::: Data under study
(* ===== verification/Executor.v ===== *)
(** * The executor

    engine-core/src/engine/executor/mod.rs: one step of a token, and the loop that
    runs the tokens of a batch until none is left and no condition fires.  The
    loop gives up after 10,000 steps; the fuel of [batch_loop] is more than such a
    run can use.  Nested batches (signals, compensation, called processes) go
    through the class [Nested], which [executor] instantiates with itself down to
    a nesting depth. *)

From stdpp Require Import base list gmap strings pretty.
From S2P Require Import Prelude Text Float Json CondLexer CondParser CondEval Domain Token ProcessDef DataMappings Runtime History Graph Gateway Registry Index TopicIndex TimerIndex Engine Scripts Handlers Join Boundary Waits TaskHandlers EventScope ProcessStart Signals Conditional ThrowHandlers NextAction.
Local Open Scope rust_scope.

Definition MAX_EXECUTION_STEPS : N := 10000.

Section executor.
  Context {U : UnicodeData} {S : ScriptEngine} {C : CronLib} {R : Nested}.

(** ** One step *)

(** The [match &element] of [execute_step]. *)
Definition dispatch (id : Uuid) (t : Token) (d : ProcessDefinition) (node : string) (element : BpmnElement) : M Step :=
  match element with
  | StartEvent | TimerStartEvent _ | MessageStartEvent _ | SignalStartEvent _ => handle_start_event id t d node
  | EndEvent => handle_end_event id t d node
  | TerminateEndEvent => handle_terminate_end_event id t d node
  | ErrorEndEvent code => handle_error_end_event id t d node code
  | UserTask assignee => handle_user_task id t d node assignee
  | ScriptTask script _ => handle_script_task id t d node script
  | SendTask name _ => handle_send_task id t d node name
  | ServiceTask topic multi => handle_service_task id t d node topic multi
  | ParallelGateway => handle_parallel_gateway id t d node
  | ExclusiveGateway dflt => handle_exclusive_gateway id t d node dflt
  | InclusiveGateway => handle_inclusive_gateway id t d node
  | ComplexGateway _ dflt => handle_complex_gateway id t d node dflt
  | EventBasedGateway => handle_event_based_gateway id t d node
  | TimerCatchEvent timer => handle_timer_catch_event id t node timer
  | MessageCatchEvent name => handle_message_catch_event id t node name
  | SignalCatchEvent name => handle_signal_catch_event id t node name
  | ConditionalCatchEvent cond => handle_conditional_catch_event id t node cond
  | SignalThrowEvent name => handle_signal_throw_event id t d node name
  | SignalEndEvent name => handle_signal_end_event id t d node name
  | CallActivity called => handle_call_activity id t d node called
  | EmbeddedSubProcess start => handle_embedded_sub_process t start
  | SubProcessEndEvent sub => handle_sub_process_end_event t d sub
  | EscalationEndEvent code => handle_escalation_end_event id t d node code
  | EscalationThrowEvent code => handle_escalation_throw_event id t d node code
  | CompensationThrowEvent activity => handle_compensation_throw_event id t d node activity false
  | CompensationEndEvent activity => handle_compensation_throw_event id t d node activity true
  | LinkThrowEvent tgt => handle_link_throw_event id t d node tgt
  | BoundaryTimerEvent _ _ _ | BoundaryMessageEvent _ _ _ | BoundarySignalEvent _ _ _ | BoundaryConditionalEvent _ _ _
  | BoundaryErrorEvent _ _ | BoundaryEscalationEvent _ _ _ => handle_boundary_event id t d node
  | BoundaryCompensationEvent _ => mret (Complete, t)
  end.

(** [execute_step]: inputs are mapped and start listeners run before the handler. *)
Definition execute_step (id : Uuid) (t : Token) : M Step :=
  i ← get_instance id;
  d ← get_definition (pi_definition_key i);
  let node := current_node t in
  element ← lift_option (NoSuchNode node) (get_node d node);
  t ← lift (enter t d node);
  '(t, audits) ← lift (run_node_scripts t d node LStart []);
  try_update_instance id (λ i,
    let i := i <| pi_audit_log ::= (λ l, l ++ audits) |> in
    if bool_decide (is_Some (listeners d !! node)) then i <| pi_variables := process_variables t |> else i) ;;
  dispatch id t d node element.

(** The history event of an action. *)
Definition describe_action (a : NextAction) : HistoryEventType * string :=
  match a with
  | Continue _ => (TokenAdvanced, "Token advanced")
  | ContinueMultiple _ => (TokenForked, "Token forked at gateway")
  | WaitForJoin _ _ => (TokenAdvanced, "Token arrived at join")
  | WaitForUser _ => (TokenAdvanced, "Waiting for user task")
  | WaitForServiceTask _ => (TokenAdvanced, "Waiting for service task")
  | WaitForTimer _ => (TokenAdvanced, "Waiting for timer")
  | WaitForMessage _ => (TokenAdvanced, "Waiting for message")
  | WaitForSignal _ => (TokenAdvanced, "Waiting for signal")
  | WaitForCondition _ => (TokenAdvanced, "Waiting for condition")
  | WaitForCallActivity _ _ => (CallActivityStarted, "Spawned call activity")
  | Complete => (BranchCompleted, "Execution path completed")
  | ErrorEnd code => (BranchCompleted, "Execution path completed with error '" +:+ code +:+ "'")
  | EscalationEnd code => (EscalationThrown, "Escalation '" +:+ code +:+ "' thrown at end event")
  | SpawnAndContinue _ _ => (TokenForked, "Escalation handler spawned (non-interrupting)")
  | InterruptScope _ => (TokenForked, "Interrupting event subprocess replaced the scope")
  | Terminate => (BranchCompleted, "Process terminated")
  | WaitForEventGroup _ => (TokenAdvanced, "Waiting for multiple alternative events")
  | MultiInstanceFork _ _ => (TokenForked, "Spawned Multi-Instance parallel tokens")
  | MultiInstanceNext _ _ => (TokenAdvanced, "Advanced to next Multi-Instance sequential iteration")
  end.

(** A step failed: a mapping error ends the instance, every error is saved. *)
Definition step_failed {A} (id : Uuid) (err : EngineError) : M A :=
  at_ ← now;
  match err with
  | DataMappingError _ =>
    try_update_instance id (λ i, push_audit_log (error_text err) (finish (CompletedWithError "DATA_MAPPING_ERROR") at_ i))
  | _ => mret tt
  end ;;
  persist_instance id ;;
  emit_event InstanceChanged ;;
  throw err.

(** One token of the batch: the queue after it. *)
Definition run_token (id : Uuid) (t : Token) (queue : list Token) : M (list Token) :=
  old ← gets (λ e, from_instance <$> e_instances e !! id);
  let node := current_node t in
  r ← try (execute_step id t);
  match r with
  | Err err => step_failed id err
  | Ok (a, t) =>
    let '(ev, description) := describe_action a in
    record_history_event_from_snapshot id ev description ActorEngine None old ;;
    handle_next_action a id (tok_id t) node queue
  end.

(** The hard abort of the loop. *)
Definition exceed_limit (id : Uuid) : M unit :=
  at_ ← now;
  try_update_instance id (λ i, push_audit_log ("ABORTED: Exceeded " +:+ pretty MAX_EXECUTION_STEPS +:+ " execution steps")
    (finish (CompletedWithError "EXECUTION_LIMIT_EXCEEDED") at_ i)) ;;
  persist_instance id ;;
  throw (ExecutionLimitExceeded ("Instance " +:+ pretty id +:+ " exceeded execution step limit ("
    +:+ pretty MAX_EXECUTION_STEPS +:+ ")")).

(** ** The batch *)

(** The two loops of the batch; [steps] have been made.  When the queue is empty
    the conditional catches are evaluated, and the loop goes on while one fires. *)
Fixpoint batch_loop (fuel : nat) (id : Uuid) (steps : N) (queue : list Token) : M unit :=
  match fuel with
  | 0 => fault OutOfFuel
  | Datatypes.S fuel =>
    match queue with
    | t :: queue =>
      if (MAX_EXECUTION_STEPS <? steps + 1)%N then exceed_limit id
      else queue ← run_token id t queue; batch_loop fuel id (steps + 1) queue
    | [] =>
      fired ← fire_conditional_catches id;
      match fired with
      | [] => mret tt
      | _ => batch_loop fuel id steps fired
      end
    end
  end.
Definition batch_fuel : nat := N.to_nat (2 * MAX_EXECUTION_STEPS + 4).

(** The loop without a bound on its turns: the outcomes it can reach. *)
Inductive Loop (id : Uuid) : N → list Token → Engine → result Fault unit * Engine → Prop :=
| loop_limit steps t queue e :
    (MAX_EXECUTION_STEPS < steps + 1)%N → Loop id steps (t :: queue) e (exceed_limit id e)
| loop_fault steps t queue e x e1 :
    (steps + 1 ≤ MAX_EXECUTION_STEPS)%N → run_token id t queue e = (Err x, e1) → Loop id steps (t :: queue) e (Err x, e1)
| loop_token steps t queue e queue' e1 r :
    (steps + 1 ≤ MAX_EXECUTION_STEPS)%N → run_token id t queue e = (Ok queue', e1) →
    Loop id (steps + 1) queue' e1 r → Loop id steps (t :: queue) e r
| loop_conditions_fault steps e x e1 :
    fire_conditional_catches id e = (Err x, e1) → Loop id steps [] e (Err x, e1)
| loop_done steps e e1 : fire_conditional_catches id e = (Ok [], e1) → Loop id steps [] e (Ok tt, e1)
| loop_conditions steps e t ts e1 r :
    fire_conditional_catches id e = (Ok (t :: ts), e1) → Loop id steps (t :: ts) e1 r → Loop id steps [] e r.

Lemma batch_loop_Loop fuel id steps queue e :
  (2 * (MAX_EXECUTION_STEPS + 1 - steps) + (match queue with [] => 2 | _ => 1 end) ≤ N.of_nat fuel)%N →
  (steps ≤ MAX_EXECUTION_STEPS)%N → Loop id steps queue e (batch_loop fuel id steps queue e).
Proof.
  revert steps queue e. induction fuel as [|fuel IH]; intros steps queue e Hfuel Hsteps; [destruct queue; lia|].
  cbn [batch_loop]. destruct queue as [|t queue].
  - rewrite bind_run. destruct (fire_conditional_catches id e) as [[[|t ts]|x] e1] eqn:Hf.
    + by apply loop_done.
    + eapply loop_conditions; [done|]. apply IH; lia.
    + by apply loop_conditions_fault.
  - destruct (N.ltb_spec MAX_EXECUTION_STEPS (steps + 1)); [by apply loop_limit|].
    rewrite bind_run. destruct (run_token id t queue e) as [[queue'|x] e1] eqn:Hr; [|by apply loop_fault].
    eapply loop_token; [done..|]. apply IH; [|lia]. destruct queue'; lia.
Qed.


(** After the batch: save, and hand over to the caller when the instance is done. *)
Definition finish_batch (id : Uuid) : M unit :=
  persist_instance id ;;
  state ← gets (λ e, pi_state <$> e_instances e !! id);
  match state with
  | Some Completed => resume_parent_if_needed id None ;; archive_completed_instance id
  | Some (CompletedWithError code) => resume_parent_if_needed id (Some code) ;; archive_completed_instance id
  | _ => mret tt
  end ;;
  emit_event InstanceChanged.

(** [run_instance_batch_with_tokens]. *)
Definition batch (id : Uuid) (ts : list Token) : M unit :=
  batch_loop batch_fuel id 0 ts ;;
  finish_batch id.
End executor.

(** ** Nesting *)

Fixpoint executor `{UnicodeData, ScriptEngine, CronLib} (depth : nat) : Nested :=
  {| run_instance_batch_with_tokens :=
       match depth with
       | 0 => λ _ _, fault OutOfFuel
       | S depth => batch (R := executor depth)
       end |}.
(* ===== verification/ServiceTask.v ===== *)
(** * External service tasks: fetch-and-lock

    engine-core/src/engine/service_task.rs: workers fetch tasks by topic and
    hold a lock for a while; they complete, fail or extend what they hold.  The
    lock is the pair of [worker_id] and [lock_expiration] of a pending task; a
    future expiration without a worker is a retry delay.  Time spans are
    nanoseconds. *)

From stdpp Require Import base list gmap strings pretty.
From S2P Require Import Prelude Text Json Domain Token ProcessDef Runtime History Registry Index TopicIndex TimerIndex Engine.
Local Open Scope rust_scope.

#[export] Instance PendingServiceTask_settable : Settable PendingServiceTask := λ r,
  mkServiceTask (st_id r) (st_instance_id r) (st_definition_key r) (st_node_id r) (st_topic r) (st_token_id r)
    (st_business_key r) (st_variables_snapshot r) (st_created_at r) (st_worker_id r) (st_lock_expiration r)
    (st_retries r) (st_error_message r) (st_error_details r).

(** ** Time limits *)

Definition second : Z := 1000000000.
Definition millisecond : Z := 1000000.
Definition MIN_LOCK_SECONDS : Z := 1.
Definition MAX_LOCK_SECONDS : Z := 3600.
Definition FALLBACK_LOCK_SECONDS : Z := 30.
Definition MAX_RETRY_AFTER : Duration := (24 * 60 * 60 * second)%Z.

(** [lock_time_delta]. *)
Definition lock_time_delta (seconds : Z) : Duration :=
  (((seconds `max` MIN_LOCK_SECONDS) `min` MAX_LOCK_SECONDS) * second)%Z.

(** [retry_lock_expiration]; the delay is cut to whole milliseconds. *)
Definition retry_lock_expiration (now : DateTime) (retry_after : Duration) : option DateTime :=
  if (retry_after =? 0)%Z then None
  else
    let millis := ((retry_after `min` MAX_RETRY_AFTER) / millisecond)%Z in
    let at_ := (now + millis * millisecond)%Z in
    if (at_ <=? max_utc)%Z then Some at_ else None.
::::::
**Task requirements:** Copy verbatim, from the listing above, each line from the one containing "WaitForCallActivity _ _" down to the one containing "DataMappingError _ =>", inclusive.

**Written solution:**
  | WaitForCallActivity _ _ => (CallActivityStarted, "Spawned call activity")
  | Complete => (BranchCompleted, "Execution path completed")
  | ErrorEnd code => (BranchCompleted, "Execution path completed with error '" +:+ code +:+ "'")
  | EscalationEnd code => (EscalationThrown, "Escalation '" +:+ code +:+ "' thrown at end event")
  | SpawnAndContinue _ _ => (TokenForked, "Escalation handler spawned (non-interrupting)")
  | InterruptScope _ => (TokenForked, "Interrupting event subprocess replaced the scope")
  | Terminate => (BranchCompleted, "Process terminated")
  | WaitForEventGroup _ => (TokenAdvanced, "Waiting for multiple alternative events")
  | MultiInstanceFork _ _ => (TokenForked, "Spawned Multi-Instance parallel tokens")
  | MultiInstanceNext _ _ => (TokenAdvanced, "Advanced to next Multi-Instance sequential iteration")
  end.

(** A step failed: a mapping error ends the instance, every error is saved. *)
Definition step_failed {A} (id : Uuid) (err : EngineError) : M A :=
  at_ ← now;
  match err with
  | DataMappingError _ =>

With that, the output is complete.